Exercise objective:
Read the material below and count the lines holding the string "intros". Give that count with nothing added.

----

Lemma arrayIndexOfFrom_elem x l : forall i,
  Js.arrayIndexOfFrom x l i <> (-1)%Z -> x ∈ l.
Proof.
  induction l as [|y l IH]; intros i; cbn; [done|].
  destruct (bool_decide (y = x)) eqn:E.
  - apply bool_decide_eq_true in E as ->. intros _. by left.
  - intros H. right. by apply (IH (S i)).
Qed.

End StyledIndexFacts.

(** ** The round trip through the row *)
Module RoundTrip.

Import ChangeAlgorithm Row Invariants IndexFacts StyledFacts StyledIndexFacts.

Lemma put_lookup buf col c j :
  (col <= length buf)%nat ->
  put buf col c !! j = if decide (j = col) then Some c else buf !! j.
Proof.
  intros Hcol. unfold put. destruct (Nat.ltb_spec col (length buf)).
  - case_decide as Hj.
    + subst. by apply list_lookup_insert_eq.
    + apply list_lookup_insert_ne. congruence.
  - replace (col - length buf)%nat with 0%nat by lia. cbn [replicate app].
    assert (col = length buf) as -> by lia.
    case_decide as Hj.
    + subst. by apply list_lookup_middle.
    + destruct (decide (j < length buf)%nat).
      * by apply lookup_app_l.
      * rewrite !lookup_ge_None_2; [done|lia|].
        rewrite length_app. cbn. lia.
Qed.

Lemma put_length buf col c :
  (col <= length buf)%nat -> (S col <= length (put buf col c))%nat.
Proof.
  intros Hcol. unfold put. destruct (Nat.ltb_spec col (length buf)).
  - rewrite length_insert. lia.
  - rewrite !length_app, length_replicate. cbn. lia.
Qed.

Lemma writeStr_lookup w : forall buf col j,
  (col <= length buf)%nat ->
  writeStr buf col w !! j
  = if decide (col <= j < col + length w)%nat then w !! (j - col)%nat
    else buf !! j.
Proof.
  induction w as [|c w IH]; intros buf col j Hcol; cbn [writeStr length].
  - case_decide; [lia|done].
  - rewrite IH by by apply put_length.
    rewrite put_lookup by done.
    repeat case_decide; try lia; subst.
    + replace (j - col)%nat with (S (j - S col)) by lia. done.
    + by replace (col - col)%nat with 0%nat by lia.
    + done.
Qed.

----

Result of this task:
6